EXERCISE PROMPT = Of the entries below, return exactly those lines that fall between the one containing "pose proof (fun k l r => input_paws_silent" and the one containing "unfold input_segment in", the two end lines included.

Saved data entries
(* ===== verification/TcpReset.v ===== *)
(** Resets: a segment with RST is never answered, and it closes the connection
    when it is acceptable. *)
From S2P Require Import Prelude TcpSeq Mbuf SockBuf Socket TcpVar Sample TcpHdr TcpSubr TcpReass TcpOutput TcpInput TcpFsm.
Import TcpSeq Mbuf SockBuf Socket TcpVar TcpHdr TcpSubr TcpReass TcpOutput TcpInput TcpFsm.

Module TcpReset.
#[local] Open Scope stage_scope.

(** The states in which tcp_input looks at the RST bit of the segment itself. *)
Definition rst_state (s : tcp_state) : Prop := st TCPS_SYN_SENT <= st s.

(** Nothing has been sent since [k0], and the segment still carries the RST. *)
Definition silent (k0 k : kst) (l : ilocals) : Prop :=
  sent k = sent k0 /\ fl l TH_RST = true /\ i_dropsocket l = false.
Definition still (k0 k : kst) (l : ilocals) : Prop := silent k0 k l /\ t_state (tp k) = t_state (tp k0).
Definition silent_end (k0 : kst) (r : ires) : Prop :=
  match r with
  | Next k l => still k0 k l
  | Goto L_return _ _ => False
  | Goto L_findpcb _ _ => True
  | Goto _ k l => silent k0 k l
  end.
Definition silent_stage (a : stage) : Prop := forall k0 k l r, still k0 k l -> a k l = Ret r -> silent_end k0 r.

Lemma seq_silent a b : silent_stage a -> silent_stage b -> silent_stage (a ;;; b).
Proof.
  intros Ha Hb k0 k l r Hs (r1 & E1 & E)%obind_Ret. pose proof (Ha k0 k l r1 Hs E1) as H1.
  destruct r1 as [k1 l1|g k1 l1]; [by eapply Hb|]. by injection E as <-.
Qed.

Lemma sofree_close_sent net k k' : tcp_close net k = Ret k' -> sent k' = sent k.
Proof.
  unfold tcp_close. intros ([p s] & _ & E)%obind_Ret. injection E as <-. rec_simpl.
  destruct (inp_route (inp k)); [destruct (_ && _)|]; by rec_simpl.
Qed.

Lemma tcp_mss_sent net k o : sent (tcp_mss net k o).2 = sent k.
Proof.
  unfold tcp_mss. cbv zeta. set (k0 := match inp_route (inp k) with Some _ => k | None => _ end).
  assert (H0 : sent k0 = sent k) by (unfold k0; destruct (inp_route (inp k)); [done|]; destruct (negb _); by rec_simpl).
  clearbody k0. destruct (inp_route (inp k0)) as [rt|]; [|done].
  assert (H1 : sent (mss_rtt k0 rt) = sent k0) by (unfold mss_rtt; cbv zeta; destruct (_ && _); [destruct (hasf _ _)|]; by rec_simpl).
  set (k1 := mss_rtt k0 rt) in *. clearbody k1.
  generalize (s32 (cmax (if negb (o =? 0) then s32 (cmin (mss_path net k1 rt) o) else mss_path net k1 rt) 32)). intros m.
  set (km := if (_ <? _) || _ then _ else _).
  assert (H2 : sent km.1 = sent k1).
  { unfold km. destruct (_ || _); [|done]. unfold mss_buffers. cbv zeta.
    destruct (_ <? u32 m); destruct (_ >? _); cbn [fst]; by rec_simpl. }
  destruct km as [k2 m2]. cbn [fst] in H2. destruct (negb _); cbn [snd]; rec_simpl; congruence.
Qed.
Lemma dooptions_sent fuel net : forall k cp cnt f ts k' ts',
  dooptions_loop fuel net k cp cnt f ts = Ret (k', ts') -> sent k' = sent k.
Proof.
  induction fuel as [|fuel IH]; intros k cp cnt f ts k' ts'; cbn [dooptions_loop]; [done|].
  destruct (cnt <=? 0); [by intros [= <- <-]|]. cbv zeta. destruct (_ =? TCPOPT_EOL); [by intros [= <- <-]|].
  destruct (_ <=? 0); [by intros [= <- <-]|].
  match goal with |- (let '(_, _) := ?x in _) = _ -> _ => set (kt := x) end.
  assert (H : sent kt.1 = sent k).
  { unfold kt. destruct (_ && _); [apply tcp_mss_sent|]. destruct (_ && _); [unfold tf_set; cbn [fst]; by rec_simpl|].
    destruct (_ && _); [|done]. destruct (hasf f TH_SYN); unfold tf_set; cbn [fst]; by rec_simpl. }
  destruct kt as [k1 ts1]. cbn [fst] in H. intros E. apply IH in E. congruence.
Qed.

Lemma input_arrive_silent e : silent_stage (input_arrive e).
Proof.
  intros k0 k l r [(S & R & D) T] E. unfold input_arrive in E. cbv zeta in E.
  set (k1 := k <t| t_idle := 0 |> <t| tm_keep := _ |>) in *.
  assert (H1 : sent k1 = sent k /\ keep k k1) by (unfold keep, k1; by rec_simpl). clearbody k1. destruct H1 as [S1 [T1 _]].
  assert (Hn : forall l', i_tiflags l' = i_tiflags l -> i_dropsocket l' = i_dropsocket l -> still k0 k1 l').
  { intros l' F1 F2. unfold still, silent, fl in *. rewrite F1, F2, S1, T1. done. }
  destruct (i_optp l) as [cp|]; [|injection E as <-; by apply Hn]. destruct (negb _); [|injection E as <-; by apply Hn].
  unfold tcp_dooptions in E. apply obind_Ret in E as ([k2 l2] & ([k3 ts] & E1 & [= <- <-])%obind_Ret & [= <-]).
  pose proof (dooptions_sent _ _ _ _ _ _ _ _ _ E1) as H2. pose proof (dooptions_keep _ _ _ _ _ _ _ _ _ E1) as [H3 _].
  unfold silent_end, still, silent, fl in *. rec_simpl. rewrite H2, H3, S1, T1. done.
Qed.

Lemma input_predict_silent e : silent_stage (input_predict e).
Proof.
  intros k0 k l r Hs E. unfold input_predict in E.
  assert (Hp : predicted k l = false).
  { destruct Hs as [(_ & R & _) _]. unfold predicted. destruct (Z.eqb_spec (Z.land (i_tiflags l) (Z.lor TH_SYN (Z.lor TH_FIN (Z.lor TH_RST (Z.lor TH_URG TH_ACK))))) TH_ACK) as [E1|E1]; [|by rewrite andb_false_r].
    exfalso. unfold fl, hasf in R. apply (f_equal (fun x => Z.testbit x 2)) in E1. rewrite Z.land_spec in E1.
    change (Z.testbit (Z.lor TH_SYN (Z.lor TH_FIN (Z.lor TH_RST (Z.lor TH_URG TH_ACK)))) 2) with true in E1.
    change (Z.testbit TH_ACK 2) with false in E1. rewrite andb_true_r in E1.
    assert (Z.land (i_tiflags l) TH_RST = 0) as E2; [|by rewrite E2 in R].
    apply Z.bits_inj'. intros n Hn. rewrite Z.land_spec, Z.bits_0. change TH_RST with (2 ^ 2). rewrite Z.pow2_bits_eqb by lia.
    destruct (Z.eqb_spec 2 n); [subst; by rewrite E1|apply andb_false_r]. }
  rewrite Hp in E. by injection E as <-.
Qed.
Lemma input_window_silent : silent_stage input_window.
Proof.
  intros k0 k l r [(S & R & D) T] E. unfold input_window in E. cbv zeta in E. injection E as <-.
  unfold still, silent, silent_end, fl in *. rec_simpl. done.
Qed.
Lemma input_paws_silent : silent_stage input_paws.
Proof.
  intros k0 k l r Hs E. unfold input_paws in E. pose proof Hs as [(S & R & D) T].
  destruct (i_ts l) as [[v ?]|]; [|by injection E as <-]. rewrite R in E. simpl in E. by injection E as <-.
Qed.
Lemma input_left_silent : silent_stage input_left.
Proof.
  intros k0 k l r Hs E. unfold input_left in E. cbv zeta in E. pose proof Hs as [(S & R & D) T].
  destruct (_ >? 0); [|by injection E as <-].
  assert (H1 : forall d, fl (left_syn l d).1 TH_RST = true /\ i_dropsocket (left_syn l d).1 = false).
  { intros d. unfold left_syn, fl, clr_fl in *. cbv zeta. destruct (hasf (i_tiflags l) TH_SYN); [|done].
    destruct (_ >? 1); cbn [fst]; rec_simpl; by flags_simpl. }
  specialize (H1 (s32 (rcv_nxt (tp k) - ti_seq (i_ti l)))). destruct (left_syn l _) as [l1 d]. cbn [fst] in H1.
  destruct H1 as [R1 D1].
  assert (H2 : forall l2 d2, fl l2 TH_RST = true -> i_dropsocket l2 = false ->
    fl (left_trim l2 d2) TH_RST = true /\ i_dropsocket (left_trim l2 d2) = false).
  { intros l2 d2 R2 D2. unfold left_trim, fl, clr_fl in *. cbv zeta. destruct (_ >? d2); rec_simpl; by flags_simpl. }
  assert (H3 : fl (clr_fl TH_FIN l1) TH_RST = true) by (unfold fl, clr_fl in *; rec_simpl; by flags_simpl).
  destruct (_ >=? _); [destruct (_ && _); [|destruct (_ || _)]|]; injection E as <-;
    unfold silent_end, still, silent, tf_set; rec_simpl; split_and!; try done; by apply H2.
Qed.
Lemma input_nofdref_silent e : silent_stage (input_nofdref e).
Proof.
  intros k0 k l r Hs E. unfold input_nofdref in E. pose proof Hs as [(S & R & D) T].
  destruct (_ && _); [|by injection E as <-]. apply obind_Ret in E as (k1 & E1 & E). injection E as <-.
  apply sofree_close_sent in E1. unfold silent_end, silent. rewrite E1. done.
Qed.
Lemma input_right_silent e : silent_stage (input_right e).
Proof.
  intros k0 k l r Hs E. unfold input_right in E. cbv zeta in E. pose proof Hs as [(S & R & D) T].
  assert (H2 : forall d2, fl (right_trim l d2) TH_RST = true /\ i_dropsocket (right_trim l d2) = false).
  { intros d2. unfold right_trim, fl, clr_fl in *. cbv zeta. rec_simpl. by flags_simpl. }
  destruct (_ >? 0); [|by injection E as <-].
  destruct (_ >=? _).
  - destruct (_ && _); [apply obind_Ret in E as (k1 & E1 & E); by injection E as <-|].
    destruct (_ && _); injection E as <-; [|by unfold silent_end, silent].
    unfold silent_end, still, silent, tf_set. rec_simpl. split_and!; try done; apply H2.
  - injection E as <-. unfold silent_end, still, silent. split_and!; try done; apply H2.
Qed.
Lemma input_ts_silent : silent_stage input_ts.
Proof.
  intros k0 k l r [(S & R & D) T] E. unfold input_ts in E. injection E as <-.
  match goal with |- silent_end _ (Next ?x _) => assert (H : sent x = sent k /\ t_state (tp x) = t_state (tp k)) end.
  { unfold record_ts. destruct (i_ts l) as [[? ?]|]; [destruct (_ && _)|]; by rec_simpl. }
  destruct H as [H1 H2]. unfold silent_end, still, silent. rewrite H1, H2. done.
Qed.
(** In every state from SYN_RECEIVED on the RST ends the connection. *)
Lemma input_rst_silent e k0 k l r :
  still k0 k l -> st TCPS_SYN_RECEIVED <= st (t_state (tp k)) -> input_rst e k l = Ret r ->
  exists k', r = Goto L_drop k' l /\ silent k0 k' l /\ gone k' = true.
Proof.
  intros [(S & R & D) T] Hst E. unfold input_rst in E. rewrite R in E.
  destruct (t_state (tp k)); simpl in Hst; try lia;
    apply obind_Ret in E as (k1 & E1 & E); injection E as <-; exists k1;
    pose proof (tcp_close_gone _ _ _ E1); apply sofree_close_sent in E1;
    unfold silent; rewrite E1; unfold set_so_error_k; rec_simpl; done.
Qed.

(** Before a SYN was received tcp_drop sends nothing. *)
Lemma tcp_drop_early net k e k' :
  TCPS_HAVERCVDSYN (t_state (tp k)) = false -> tcp_drop net k e = Ret k' -> sent k' = sent k.
Proof.
  unfold tcp_drop. intros ->. cbn [obind]. generalize (if (e =? ETIMEDOUT) && negb (t_softerror (tp k) =? 0)
    then t_softerror (tp k) else e). intros e' E. apply sofree_close_sent in E. exact E.
Qed.

(** In SYN_SENT the segment is dropped, whether it closes the connection or not. *)
Lemma input_synsent_silent e k0 k l r :
  still k0 k l -> t_state (tp k) = TCPS_SYN_SENT -> input_synsent e k l = Ret r ->
  exists g k', r = Goto g k' l /\ (g = L_drop \/ g = L_dropwithreset) /\ silent k0 k' l.
Proof.
  intros [(S & R & D) T] Hst E. unfold input_synsent in E. rewrite R in E.
  destruct (_ && _); [injection E as <-; eexists _, _; split_and!; [done|by right|done]|].
  destruct (fl l TH_ACK); [|injection E as <-; eexists _, _; split_and!; [done|by left|done]].
  apply obind_Ret in E as (k1 & E1 & E). injection E as <-. eexists _, _. split_and!; [done|by left|].
  apply tcp_drop_early in E1; [|by rewrite Hst]. unfold silent. rewrite E1. done.
Qed.

(** One stage of a sequence. *)
Ltac step_silent lem E H :=
  let r := fresh "r" in let E1 := fresh "E" in
  apply obind_Ret in E as (r & E1 & E); apply lem in E1; [|exact H]; clear H; rename E1 into H;
  destruct r as [? ?|? ? ?]; [|injection E as <-; eexists _, _, _; split; [reflexivity|exact H]].

Lemma input_checks_silent e k0 k l r :
  still k0 k l -> st TCPS_SYN_RECEIVED <= st (t_state (tp k0)) -> input_checks e k l = Ret r ->
  exists g k' l', r = Goto g k' l' /\ silent_end k0 (Goto g k' l').
Proof.
  intros H Hst E. unfold input_checks in E.
  pose proof (fun k l r => input_paws_silent k0 k l r) as Lp. pose proof (fun k l r => input_left_silent k0 k l r) as Ll.
  pose proof (fun k l r => input_nofdref_silent e k0 k l r) as Ln. pose proof (fun k l r => input_right_silent e k0 k l r) as Lr.
  pose proof (fun k l r => input_ts_silent k0 k l r) as Lt.
  step_silent Lp E H. step_silent Ll E H. step_silent Ln E H. step_silent Lr E H. step_silent Lt E H.
  apply obind_Ret in E as (r6 & E6 & E). pose proof H as [_ T6].
  apply (input_rst_silent e k0) in E6 as (k7 & -> & H7 & _); [|exact H|by rewrite T6].
  injection E as <-. eexists _, _, _. split; [reflexivity|exact H7].
Qed.

(** All of tcp_input up to the labels. *)
Lemma input_segment_silent e k l r :
  fl l TH_RST = true -> i_dropsocket l = false -> rst_state (t_state (tp k)) ->
  input_segment e k l = Ret r ->
  match r with Next _ _ => False | Goto _ _ _ => silent_end k r end.
Proof.
  intros R D Hst E.
  assert (H0 : still k k l) by done.
  unfold input_segment in E. apply obind_Ret in E as (r1 & E1 & E).
  pose proof (input_arrive_silent e k k l r1 H0 E1) as H1. destruct r1 as [k1 l1|g k1 l1]; [|injection E as <-; exact H1].
  apply obind_Ret in E as (r2 & E2 & E).
  pose proof (input_predict_silent e k k1 l1 r2 H1 E2) as H2. destruct r2 as [k2 l2|g k2 l2]; [|injection E as <-; exact H2].
  apply obind_Ret in E as (r3 & E3 & E).
  pose proof (input_window_silent k k2 l2 r3 H2 E3) as H3. destruct r3 as [k3 l3|g k3 l3]; [|injection E as <-; exact H3].
  clear E1 E2 E3 H0 H1 H2 R D k1 l1 k2 l2. destruct H3 as [H3 T3].
  assert (Hgen : st TCPS_SYN_RECEIVED <= st (t_state (tp k3)) -> input_general e k3 l3 = Ret r ->
    match r with Next _ _ => False | Goto _ _ _ => silent_end k r end).
  { intros Hs Eg. unfold input_general in Eg. apply obind_Ret in Eg as (r4 & E4 & Eg).
    destruct (input_checks_silent e k k3 l3 r4) as (g & k4 & l4 & -> & H4); [by split|by rewrite <- T3|done|].
    by injection Eg as <-. }
  unfold input_state in E. rewrite <- T3 in Hst. unfold rst_state in Hst.
  destruct (t_state (tp k3)) eqn:Es; simpl in Hst; try lia; try (apply Hgen; [simpl; lia|done]).
  apply obind_Ret in E as (r4 & E4 & E). apply (input_synsent_silent e k) in E4 as (g & k4 & -> & Hg & H4); [|by split; [|congruence]|done].
  injection E as <-. by destruct Hg as [-> | ->].
Qed.

(** The code at the labels. *)
Lemma input_end_silent e k r k' :
  match r with Next _ _ => False | Goto _ _ _ => silent_end k r end -> input_end e r = Ret (inl k') -> sent k' = sent k.
Proof.
  assert (Hd : forall k1 l k2, silent k k1 l -> label_drop e k1 l = Ret k2 -> sent k2 = sent k).
  { intros k1 l k2 (S & R & D) E. unfold label_drop, drop_socket in E. rewrite D in E. injection E as <-. exact S. }
  destruct r as [k1 l|g k1 l]; [done|]. intros H E. destruct g; try done; apply obind_Ret in E as (k2 & E2 & E); injection E as <-;
    pose proof H as (_ & R & _).
  - by eapply Hd.
  - unfold label_dropafterack in E2. rewrite R in E2. by eapply Hd.
  - unfold label_dropwithreset in E2. destruct (i_m l) as [|m rest]; [done|]. rewrite R in E2. by eapply Hd.
Qed.

(** C21: a reset is never answered: when a segment with RST arrives for a connection
    that is not listening, tcp_input sends nothing before it returns, on every branch
    and at every label, so two hosts never exchange resets for ever. *)
Theorem rst_never_answered e k l r k' :
  fl l TH_RST = true -> i_dropsocket l = false -> rst_state (t_state (tp k)) ->
  input_segment e k l = Ret r -> input_end e r = Ret (inl k') -> sent k' = sent k.
Proof. intros R D S E. apply input_end_silent. by eapply input_segment_silent. Qed.

Import Sample.

Lemma rst_never_answered_witness :
  match input_segment ie0 (k0 []) (seg_in 5000 1000 TH_RST []) with
  | Ret r => match input_end ie0 r with Ret (inl k') => sent k' = [] /\ gone k' = true | _ => False end
  | _ => False
  end.
Proof.
  destruct (input_segment ie0 (k0 []) (seg_in 5000 1000 TH_RST [])) as [r| |] eqn:E;
    [|vm_compute in E; discriminate E..].
  destruct (input_end ie0 r) as [[k'|]| |] eqn:E2;
    [|vm_compute in E; injection E as <-; vm_compute in E2; discriminate E2..].
  split; [apply (rst_never_answered ie0 (k0 []) (seg_in 5000 1000 TH_RST []) r k');
          [reflexivity|reflexivity|vm_compute; congruence|exact E|exact E2]|].
  vm_compute in E. injection E as <-. vm_compute in E2. injection E2 as <-. reflexivity.
Defined.

End TcpReset.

SOLUTION TO THIS TASK =
  pose proof (fun k l r => input_paws_silent k0 k l r) as Lp. pose proof (fun k l r => input_left_silent k0 k l r) as Ll.
  pose proof (fun k l r => input_nofdref_silent e k0 k l r) as Ln. pose proof (fun k l r => input_right_silent e k0 k l r) as Lr.
  pose proof (fun k l r => input_ts_silent k0 k l r) as Lt.
  step_silent Lp E H. step_silent Ll E H. step_silent Ln E H. step_silent Lr E H. step_silent Lt E H.
  apply obind_Ret in E as (r6 & E6 & E). pose proof H as [_ T6].
  apply (input_rst_silent e k0) in E6 as (k7 & -> & H7 & _); [|exact H|by rewrite T6].
  injection E as <-. eexists _, _, _. split; [reflexivity|exact H7].
Qed.

(** All of tcp_input up to the labels. *)
Lemma input_segment_silent e k l r :
  fl l TH_RST = true -> i_dropsocket l = false -> rst_state (t_state (tp k)) ->
  input_segment e k l = Ret r ->
  match r with Next _ _ => False | Goto _ _ _ => silent_end k r end.
Proof.
  intros R D Hst E.
  assert (H0 : still k k l) by done.
  unfold input_segment in E. apply obind_Ret in E as (r1 & E1 & E).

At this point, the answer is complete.